(EXERCISE BRIEF)
Which of the lines below contain the string "YTpi"? Pull each one out of the data.

● ● ● ●

Lemma flush_config_2 out a b :
  is_byte a → is_byte b → flush_config (out, [a; b]) = out ++ b64_spec [a; b].
Proof.
  intros Ha Hb. unfold flush_config. simpl.
  destruct (flush_pieces a b Ha Hb) as [_ ->]. by rewrite sextet0_eq, sextet1_eq.
Qed.

Lemma flush_basic_1 out a : is_byte a → flush_basic (out, [a]) = out ++ b64_spec [a].
Proof.
  intros Ha. unfold flush_basic. simpl.
  destruct (flush_pieces a a Ha Ha) as [-> _]. by rewrite sextet0_eq.
Qed.

Lemma flush_basic_2 out a b :
  is_byte a → is_byte b → flush_basic (out, [a; b]) = out ++ b64_spec [a; b].
Proof.
  intros Ha Hb. unfold flush_basic. simpl.
  destruct (flush_pieces a b Ha Hb) as [_ ->]. by rewrite sextet0_eq, sextet1_eq.
Qed.

Lemma ConfigBase64Encode_spec data :
  Forall is_byte data → ConfigBase64Encode data = b64_spec data.
Proof.
  intros H. apply (stream_encode_spec flush_config); auto using flush_config_1, flush_config_2.
Qed.

Lemma BasicBase64Encode_spec data :
  Forall is_byte data → BasicBase64Encode data = b64_spec data.
Proof.
  intros H. apply (stream_encode_spec flush_basic); auto using flush_basic_1, flush_basic_2.
Qed.

(** * The decoders invert the encoders *)

(** What a decoder table must say of the alphabet and of the padding. *)
Class B64Table (cls : Z → b64_class) : Prop := {
  b64_digit : ∀ i, 0 <= i < 64 → cls (b64_char i) = Digit i;
  b64_pad : cls pad = Skip ∨ cls pad = Stop
}.

Lemma table_digits (cls : Z → b64_class) :
  forallb (λ i, match cls (b64_char i) with Digit v => v =? i | _ => false end) (seqZ 0 64)
  = true →
  ∀ i, 0 <= i < 64 → cls (b64_char i) = Digit i.
Proof.
  intros H i Hi. rewrite forallb_forall in H.
  assert (In i (seqZ 0 64)) as Hin by (apply list_elem_of_In, elem_of_seqZ; lia).
  apply H in Hin. destruct (cls (b64_char i)); try done.
  apply Z.eqb_eq in Hin. by subst.
Qed.

#[export] Instance config_table : B64Table config_class.
Proof. split; [by apply table_digits; vm_compute|left; done]. Qed.
#[export] Instance sspi_table : B64Table sspi_class.
Proof. split; [by apply table_digits; vm_compute|right; done]. Qed.
#[export] Instance engine_table : B64Table engine_class.
Proof. split; [by apply table_digits; vm_compute|left; done]. Qed.

(** The low bits of the accumulator survive its wrap-around. *)
Lemma acc_byte x k :
  0 <= k <= 24 → Z.land (Z.shiftr (swrap 32 x) k) 255 = (x / 2 ^ k) mod 256.
Proof.
  intros Hk. rewrite (land_ones_mod _ 8 255), Z.shiftr_div_pow2 by (done || lia).
  destruct (swrap_eq 32 x) as [q ->].
  replace (q * 2 ^ 32) with (q * 2 ^ (32 - k) * 2 ^ k)
    by (rewrite <- Z.mul_assoc, <- Z.pow_add_r by lia; do 2 f_equal; lia).
  rewrite Z_div_plus_full by (apply Z.pow_nonzero; lia).
  replace (2 ^ (32 - k)) with (2 ^ (24 - k) * 2 ^ 8)
    by (rewrite <- Z.pow_add_r by lia; f_equal; lia).
  rewrite Z.mul_assoc. apply Z_mod_plus_full.
Qed.

Section decode.
Context (cls : Z → b64_class) `{!B64Table cls}.

Lemma decode_digit_low val valb d rest :
  0 <= d < 64 → valb < -6 →
  decode_loop cls val valb (b64_char d :: rest) =
  decode_loop cls (swrap 32 (Z.shiftl val 6 + d)) (valb + 6) rest.
Proof.
  intros Hd Hv. cbn [decode_loop]. rewrite b64_digit by done.
  destruct (Z.leb_spec 0 (valb + 6)); [lia|done].
Qed.

Lemma decode_digit_high val valb d rest :
  0 <= d < 64 → -6 <= valb <= 0 →
  decode_loop cls val valb (b64_char d :: rest) =
  ((val * 64 + d) / 2 ^ (valb + 6)) mod 256
    :: decode_loop cls (swrap 32 (Z.shiftl val 6 + d)) (valb - 2) rest.
Proof.
  intros Hd Hv. cbn [decode_loop]. rewrite b64_digit by done.
  destruct (Z.leb_spec 0 (valb + 6)); [|lia].
  rewrite acc_byte by lia. rewrite Z.shiftl_mul_pow2 by lia.
  f_equal. f_equal. lia.
Qed.

(** Decoding two, three or four digits of a group, from any accumulator. *)
Lemma decode_two val d0 d1 rest :
  0 <= d0 < 64 → 0 <= d1 < 64 →
  ∃ val', (val' mod 16 = d1 mod 16) ∧
  decode_loop cls val (-8) (b64_char d0 :: b64_char d1 :: rest) =
  d0 * 4 + d1 / 16 :: decode_loop cls val' (-4) rest.
Proof.
  intros H0 H1. rewrite decode_digit_low, decode_digit_high by lia.
  simpl (2 ^ _). eexists. split; [|f_equal; rewrite Z.shiftl_mul_pow2 by lia].
  - destruct (swrap_eq 32 (Z.shiftl (swrap 32 (Z.shiftl val 6 + d0)) 6 + d1)) as [q ->].
    rewrite Z.shiftl_mul_pow2 by lia. simpl. zdivmod_lia.
  - destruct (swrap_eq 32 (val * 2 ^ 6 + d0)) as [q ->]. simpl. zdivmod_lia.
Qed.

Lemma decode_third val d1 d2 rest :
  0 <= d1 < 64 → 0 <= d2 < 64 → val mod 16 = d1 mod 16 →
  ∃ val', (val' mod 4 = d2 mod 4) ∧
  decode_loop cls val (-4) (b64_char d2 :: rest) =
  d1 mod 16 * 16 + d2 / 4 :: decode_loop cls val' (-6) rest.
Proof.
  intros H1 H2 Hv. rewrite decode_digit_high by lia. simpl (2 ^ _).
  eexists. split; [|f_equal; zdivmod_lia].
  destruct (swrap_eq 32 (Z.shiftl val 6 + d2)) as [q ->].
  rewrite Z.shiftl_mul_pow2 by lia. simpl. zdivmod_lia.
Qed.

Lemma decode_fourth val d2 d3 rest :
  0 <= d2 < 64 → 0 <= d3 < 64 → val mod 4 = d2 mod 4 →
  ∃ val', decode_loop cls val (-6) (b64_char d3 :: rest) =
  d2 mod 4 * 64 + d3 :: decode_loop cls val' (-8) rest.
Proof.
  intros H1 H2 Hv. rewrite decode_digit_high by lia. simpl (2 ^ _).
  eexists. f_equal. zdivmod_lia.
Qed.

Lemma decode_pads val valb n : decode_loop cls val valb (repeat pad n) = [].
Proof.
  revert val valb. induction n as [|n IH]; intros val valb; simpl; [done|].
  destruct b64_pad as [-> | ->]; auto.
Qed.

Lemma decode_spec data val :
  Forall is_byte data → decode_loop cls val (-8) (b64_spec data) = data.
Proof.
  revert val. induction data as [|a|a b|a b c l IH] using triples_ind;
    intros val H; forall_inv; cbn [b64_spec app].
  - done.
  - destruct (decode_two val (a / 4) (a mod 4 * 16) [pad; pad]) as (v & _ & ->);
      [zdivmod_lia..|].
    change [pad; pad] with (repeat pad 2). rewrite decode_pads. f_equal. zdivmod_lia.
  - destruct (decode_two val (a / 4) (a mod 4 * 16 + b / 16) [b64_char (b mod 16 * 4); pad])
      as (v & Hv & ->); [zdivmod_lia..|].
    destruct (decode_third v (a mod 4 * 16 + b / 16) (b mod 16 * 4) [pad]) as (v' & _ & ->);
      [zdivmod_lia..|].
    change [pad] with (repeat pad 1). rewrite decode_pads. f_equal; [|f_equal]; zdivmod_lia.
  - destruct (decode_two val (a / 4) (a mod 4 * 16 + b / 16)
                (b64_char (b mod 16 * 4 + c / 64) :: b64_char (c mod 64) :: b64_spec l))
      as (v & Hv & ->); [zdivmod_lia..|].
    destruct (decode_third v (a mod 4 * 16 + b / 16) (b mod 16 * 4 + c / 64)
                (b64_char (c mod 64) :: b64_spec l))
      as (v' & Hv' & ->); [zdivmod_lia..|].
    destruct (decode_fourth v' (b mod 16 * 4 + c / 64) (c mod 64) (b64_spec l))
      as (v'' & ->); [zdivmod_lia..|].
    rewrite IH by done. f_equal; [|f_equal; [|f_equal]]; zdivmod_lia.
Qed.
End decode.

Lemma all_encoders_spec data enc :
  Forall is_byte data → In enc all_encoders → enc data = b64_spec data.
Proof.
  intros H Henc.
  destruct Henc as [<-|[<-|[<-|[<-|[<-|[<-|[]]]]]]];
    auto using SspiBase64Encode_spec, ConfigBase64Encode_spec, BasicBase64Encode_spec.
Qed.

Definition all_decoders : list (text → text) :=
  [SspiBase64Decode; ConfigBase64Decode; EngineBase64Decode].

(** C21: every decoder of the program returns, for every byte string, the bytes
    that any of its six encoders encoded, whatever the wrap-around of the
    32-bit accumulator does on long inputs. *)
Theorem base64_roundtrip (data : text) :
  Forall is_byte data →
  ∀ enc dec, In enc all_encoders → In dec all_decoders → dec (enc data) = data.
Proof.
  intros H enc dec Henc Hdec. rewrite (all_encoders_spec data enc) by done.
  destruct Hdec as [<-|[<-|[<-|[]]]]; by apply decode_spec; try apply _.
Qed.

Lemma base64_roundtrip_witness :
  ConfigBase64Decode (ConfigBase64Encode [0; 255; 16; 7]) = [0; 255; 16; 7].
Proof.
  apply (base64_roundtrip [0; 255; 16; 7]).
  - repeat constructor; unfold in_u; lia.
  - simpl. auto.
  - simpl. auto.
Defined.

(** The characters that carry data. *)
Definition in_alphabet (c : Z) : bool :=
  match b64_value c with Some _ => true | None => false end.

Lemma decode_loop_filter cls val valb data :
  (∀ c, in_alphabet c = false → cls c = Skip) →
  decode_loop cls val valb data = decode_loop cls val valb (filterb in_alphabet data).
Proof.
  intros Hs. revert val valb. induction data as [|c data IH]; intros val valb; simpl; [done|].
  destruct (in_alphabet c) eqn:E; simpl.
  - destruct (cls c) eqn:Ec; [|done..]. case_match; by rewrite IH.
  - by rewrite Hs, IH.
Qed.

Lemma config_class_skip c : in_alphabet c = false → config_class c = Skip.
Proof. unfold in_alphabet, config_class. by destruct (b64_value c). Qed.

Lemma engine_class_skip c : in_alphabet c = false → engine_class c = Skip.
Proof. unfold in_alphabet, engine_class. destruct (128 <=? c); [done|]. by destruct (b64_value c). Qed.

(** ConfigManager's and the agent's decoder read through characters outside
    the alphabet, wherever they stand.  [SspiBase64Decode] means to do the same,
    but its table has zeros for 128..255: such a byte is read as the digit 0 and
    changes the result. *)
Theorem decoders_skip_foreign_bytes :
  (∀ data, ConfigBase64Decode data = ConfigBase64Decode (filterb in_alphabet data) ∧
           EngineBase64Decode data = EngineBase64Decode (filterb in_alphabet data)) ∧
  (∀ c, 128 <= c < 256 → in_alphabet c = false ∧ sspi_class c = Digit 0) ∧
  SspiBase64Decode (200 :: lit "YTpi") ≠
    SspiBase64Decode (filterb in_alphabet (200 :: lit "YTpi")).
Proof.
  split; [|split].
  - intros data. split; apply decode_loop_filter;
      [apply config_class_skip|apply engine_class_skip].
  - intros c Hc. unfold in_alphabet, sspi_class.
    assert (b64_value c = None) as ->.
    { unfold b64_value. repeat case_match; bool_to_prop; first [done|lia]. }
    split; [done|]. repeat case_match; bool_to_prop; first [done|lia].
  - vm_compute. discriminate.
Qed.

● ● ● ●

(TASK OUTPUT)
  SspiBase64Decode (200 :: lit "YTpi") ≠
    SspiBase64Decode (filterb in_alphabet (200 :: lit "YTpi")).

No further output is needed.